[Items from a dataset]
Content starts
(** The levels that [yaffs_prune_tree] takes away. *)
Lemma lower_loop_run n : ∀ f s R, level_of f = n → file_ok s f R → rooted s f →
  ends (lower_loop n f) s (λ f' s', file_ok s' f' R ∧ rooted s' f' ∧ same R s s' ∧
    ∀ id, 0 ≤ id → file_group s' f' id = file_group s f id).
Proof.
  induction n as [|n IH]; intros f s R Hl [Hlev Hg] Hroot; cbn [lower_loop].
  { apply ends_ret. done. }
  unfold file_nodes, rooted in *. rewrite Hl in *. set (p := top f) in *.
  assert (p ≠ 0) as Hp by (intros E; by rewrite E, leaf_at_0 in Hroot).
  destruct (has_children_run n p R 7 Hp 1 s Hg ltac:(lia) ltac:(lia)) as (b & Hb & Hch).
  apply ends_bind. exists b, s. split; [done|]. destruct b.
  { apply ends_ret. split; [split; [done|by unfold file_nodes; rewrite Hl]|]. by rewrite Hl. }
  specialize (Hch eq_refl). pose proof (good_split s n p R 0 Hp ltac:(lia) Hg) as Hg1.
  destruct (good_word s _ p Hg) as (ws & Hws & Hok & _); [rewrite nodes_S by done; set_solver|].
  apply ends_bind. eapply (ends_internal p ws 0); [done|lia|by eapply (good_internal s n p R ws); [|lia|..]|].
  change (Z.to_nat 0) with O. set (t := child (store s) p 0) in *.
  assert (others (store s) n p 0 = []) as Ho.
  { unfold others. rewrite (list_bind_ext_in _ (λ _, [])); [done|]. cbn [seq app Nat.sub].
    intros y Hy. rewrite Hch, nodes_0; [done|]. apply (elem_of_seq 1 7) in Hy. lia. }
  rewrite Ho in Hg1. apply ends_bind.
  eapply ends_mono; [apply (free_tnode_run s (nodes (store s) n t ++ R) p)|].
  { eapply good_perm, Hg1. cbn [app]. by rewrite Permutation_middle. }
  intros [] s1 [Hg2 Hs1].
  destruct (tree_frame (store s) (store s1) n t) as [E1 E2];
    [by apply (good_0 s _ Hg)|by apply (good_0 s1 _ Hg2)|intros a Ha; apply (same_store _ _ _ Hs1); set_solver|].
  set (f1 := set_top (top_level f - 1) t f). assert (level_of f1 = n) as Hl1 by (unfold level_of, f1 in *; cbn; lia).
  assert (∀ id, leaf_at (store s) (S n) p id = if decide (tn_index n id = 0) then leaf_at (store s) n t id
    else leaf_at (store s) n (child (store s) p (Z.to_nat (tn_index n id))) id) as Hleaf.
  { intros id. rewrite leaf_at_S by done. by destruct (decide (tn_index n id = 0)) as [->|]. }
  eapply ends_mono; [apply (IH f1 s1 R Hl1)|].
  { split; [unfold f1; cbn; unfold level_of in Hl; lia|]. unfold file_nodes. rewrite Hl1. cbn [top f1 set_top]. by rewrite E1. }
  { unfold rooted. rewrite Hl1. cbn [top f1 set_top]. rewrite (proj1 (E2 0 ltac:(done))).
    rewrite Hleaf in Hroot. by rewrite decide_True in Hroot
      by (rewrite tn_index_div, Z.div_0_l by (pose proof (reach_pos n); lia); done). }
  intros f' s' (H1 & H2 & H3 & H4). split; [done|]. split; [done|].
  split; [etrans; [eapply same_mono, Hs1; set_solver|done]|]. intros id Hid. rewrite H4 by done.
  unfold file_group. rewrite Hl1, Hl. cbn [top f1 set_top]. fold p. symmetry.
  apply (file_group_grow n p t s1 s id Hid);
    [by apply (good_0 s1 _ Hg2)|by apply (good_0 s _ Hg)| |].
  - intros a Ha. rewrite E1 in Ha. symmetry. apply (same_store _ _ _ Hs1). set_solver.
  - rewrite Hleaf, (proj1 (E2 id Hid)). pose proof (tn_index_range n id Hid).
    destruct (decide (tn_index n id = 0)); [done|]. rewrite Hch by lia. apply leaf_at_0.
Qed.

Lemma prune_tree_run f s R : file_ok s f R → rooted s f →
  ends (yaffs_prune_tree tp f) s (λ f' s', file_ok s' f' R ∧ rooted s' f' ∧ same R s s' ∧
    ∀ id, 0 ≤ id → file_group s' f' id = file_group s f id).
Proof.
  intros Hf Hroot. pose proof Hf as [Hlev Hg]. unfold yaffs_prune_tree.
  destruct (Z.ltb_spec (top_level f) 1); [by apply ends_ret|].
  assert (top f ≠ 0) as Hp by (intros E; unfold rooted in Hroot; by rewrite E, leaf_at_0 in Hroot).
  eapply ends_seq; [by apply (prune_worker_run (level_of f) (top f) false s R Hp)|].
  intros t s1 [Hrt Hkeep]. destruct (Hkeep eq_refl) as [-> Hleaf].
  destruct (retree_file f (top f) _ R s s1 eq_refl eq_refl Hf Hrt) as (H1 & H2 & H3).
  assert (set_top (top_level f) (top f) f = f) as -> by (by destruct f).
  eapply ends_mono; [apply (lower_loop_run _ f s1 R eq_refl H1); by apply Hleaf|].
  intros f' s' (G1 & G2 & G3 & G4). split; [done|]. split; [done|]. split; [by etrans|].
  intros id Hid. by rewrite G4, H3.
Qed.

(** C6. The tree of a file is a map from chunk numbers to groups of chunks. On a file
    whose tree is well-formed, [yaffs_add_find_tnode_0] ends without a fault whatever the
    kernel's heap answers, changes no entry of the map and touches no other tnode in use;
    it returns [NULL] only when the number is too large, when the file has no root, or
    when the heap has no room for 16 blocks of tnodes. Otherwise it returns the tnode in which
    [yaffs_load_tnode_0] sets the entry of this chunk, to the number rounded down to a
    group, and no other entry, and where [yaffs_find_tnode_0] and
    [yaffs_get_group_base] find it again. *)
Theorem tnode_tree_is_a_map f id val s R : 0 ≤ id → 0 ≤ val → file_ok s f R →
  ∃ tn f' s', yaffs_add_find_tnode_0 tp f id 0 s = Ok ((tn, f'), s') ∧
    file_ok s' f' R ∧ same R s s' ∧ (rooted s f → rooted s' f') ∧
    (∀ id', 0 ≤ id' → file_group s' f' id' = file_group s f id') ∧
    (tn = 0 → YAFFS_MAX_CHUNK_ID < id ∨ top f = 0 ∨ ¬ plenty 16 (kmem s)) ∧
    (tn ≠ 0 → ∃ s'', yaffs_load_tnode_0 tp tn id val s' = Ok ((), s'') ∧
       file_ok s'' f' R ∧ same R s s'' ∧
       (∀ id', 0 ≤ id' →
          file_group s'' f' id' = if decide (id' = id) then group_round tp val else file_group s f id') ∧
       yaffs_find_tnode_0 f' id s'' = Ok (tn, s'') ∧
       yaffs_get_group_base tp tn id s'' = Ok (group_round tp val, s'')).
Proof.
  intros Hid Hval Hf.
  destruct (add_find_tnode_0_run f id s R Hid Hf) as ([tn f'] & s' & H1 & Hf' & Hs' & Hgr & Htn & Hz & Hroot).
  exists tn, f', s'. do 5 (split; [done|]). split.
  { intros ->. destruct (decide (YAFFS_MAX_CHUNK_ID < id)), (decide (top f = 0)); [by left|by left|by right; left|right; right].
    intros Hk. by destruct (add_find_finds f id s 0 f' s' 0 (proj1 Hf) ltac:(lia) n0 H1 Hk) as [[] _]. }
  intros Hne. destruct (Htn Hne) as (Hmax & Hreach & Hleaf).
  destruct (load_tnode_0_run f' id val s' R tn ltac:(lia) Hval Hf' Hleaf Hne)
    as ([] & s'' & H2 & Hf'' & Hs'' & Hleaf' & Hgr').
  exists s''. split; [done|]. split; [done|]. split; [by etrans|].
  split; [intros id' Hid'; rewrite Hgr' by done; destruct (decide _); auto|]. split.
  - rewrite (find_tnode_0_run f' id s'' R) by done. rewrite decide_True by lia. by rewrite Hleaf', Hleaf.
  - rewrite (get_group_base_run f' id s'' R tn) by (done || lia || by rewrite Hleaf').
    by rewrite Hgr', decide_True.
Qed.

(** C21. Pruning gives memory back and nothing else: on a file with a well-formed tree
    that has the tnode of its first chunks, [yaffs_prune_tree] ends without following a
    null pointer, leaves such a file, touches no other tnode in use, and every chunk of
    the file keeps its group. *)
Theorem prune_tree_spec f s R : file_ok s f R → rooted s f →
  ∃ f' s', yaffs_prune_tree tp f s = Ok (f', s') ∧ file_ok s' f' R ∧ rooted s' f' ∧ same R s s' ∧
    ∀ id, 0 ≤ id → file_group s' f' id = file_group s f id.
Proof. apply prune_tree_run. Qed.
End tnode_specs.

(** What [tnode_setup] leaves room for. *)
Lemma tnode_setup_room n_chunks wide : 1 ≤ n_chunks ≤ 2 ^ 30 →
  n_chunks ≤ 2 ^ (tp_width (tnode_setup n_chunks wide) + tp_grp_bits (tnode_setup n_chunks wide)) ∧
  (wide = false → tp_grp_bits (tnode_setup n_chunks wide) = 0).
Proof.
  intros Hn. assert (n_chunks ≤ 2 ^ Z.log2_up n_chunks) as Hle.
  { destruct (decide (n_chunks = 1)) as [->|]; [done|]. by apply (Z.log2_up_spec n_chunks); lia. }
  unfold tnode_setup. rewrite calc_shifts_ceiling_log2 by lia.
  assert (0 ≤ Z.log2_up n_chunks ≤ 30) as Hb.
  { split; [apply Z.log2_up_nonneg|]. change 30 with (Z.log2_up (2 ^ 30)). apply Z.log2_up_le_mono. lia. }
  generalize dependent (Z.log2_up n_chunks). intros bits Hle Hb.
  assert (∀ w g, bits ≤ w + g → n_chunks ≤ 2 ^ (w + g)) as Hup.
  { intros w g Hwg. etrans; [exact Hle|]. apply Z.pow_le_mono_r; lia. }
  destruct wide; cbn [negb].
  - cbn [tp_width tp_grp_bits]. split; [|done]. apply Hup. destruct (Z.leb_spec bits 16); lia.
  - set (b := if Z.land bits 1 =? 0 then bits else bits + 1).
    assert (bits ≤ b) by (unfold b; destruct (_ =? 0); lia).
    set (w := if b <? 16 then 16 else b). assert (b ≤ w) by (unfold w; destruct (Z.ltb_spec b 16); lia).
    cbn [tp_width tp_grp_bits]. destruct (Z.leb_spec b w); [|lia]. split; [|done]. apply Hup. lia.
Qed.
Content ends
• [WHAT TO PRODUCE]: Restate word for word only the lines above from the line containing "destruct (good_word s" to the line containing "assert (∀ id, leaf_at", both of them included.

• [SOLVED EXERCISE]:
  destruct (good_word s _ p Hg) as (ws & Hws & Hok & _); [rewrite nodes_S by done; set_solver|].
  apply ends_bind. eapply (ends_internal p ws 0); [done|lia|by eapply (good_internal s n p R ws); [|lia|..]|].
  change (Z.to_nat 0) with O. set (t := child (store s) p 0) in *.
  assert (others (store s) n p 0 = []) as Ho.
  { unfold others. rewrite (list_bind_ext_in _ (λ _, [])); [done|]. cbn [seq app Nat.sub].
    intros y Hy. rewrite Hch, nodes_0; [done|]. apply (elem_of_seq 1 7) in Hy. lia. }
  rewrite Ho in Hg1. apply ends_bind.
  eapply ends_mono; [apply (free_tnode_run s (nodes (store s) n t ++ R) p)|].
  { eapply good_perm, Hg1. cbn [app]. by rewrite Permutation_middle. }
  intros [] s1 [Hg2 Hs1].
  destruct (tree_frame (store s) (store s1) n t) as [E1 E2];
    [by apply (good_0 s _ Hg)|by apply (good_0 s1 _ Hg2)|intros a Ha; apply (same_store _ _ _ Hs1); set_solver|].
  set (f1 := set_top (top_level f - 1) t f). assert (level_of f1 = n) as Hl1 by (unfold level_of, f1 in *; cbn; lia).
  assert (∀ id, leaf_at (store s) (S n) p id = if decide (tn_index n id = 0) then leaf_at (store s) n t id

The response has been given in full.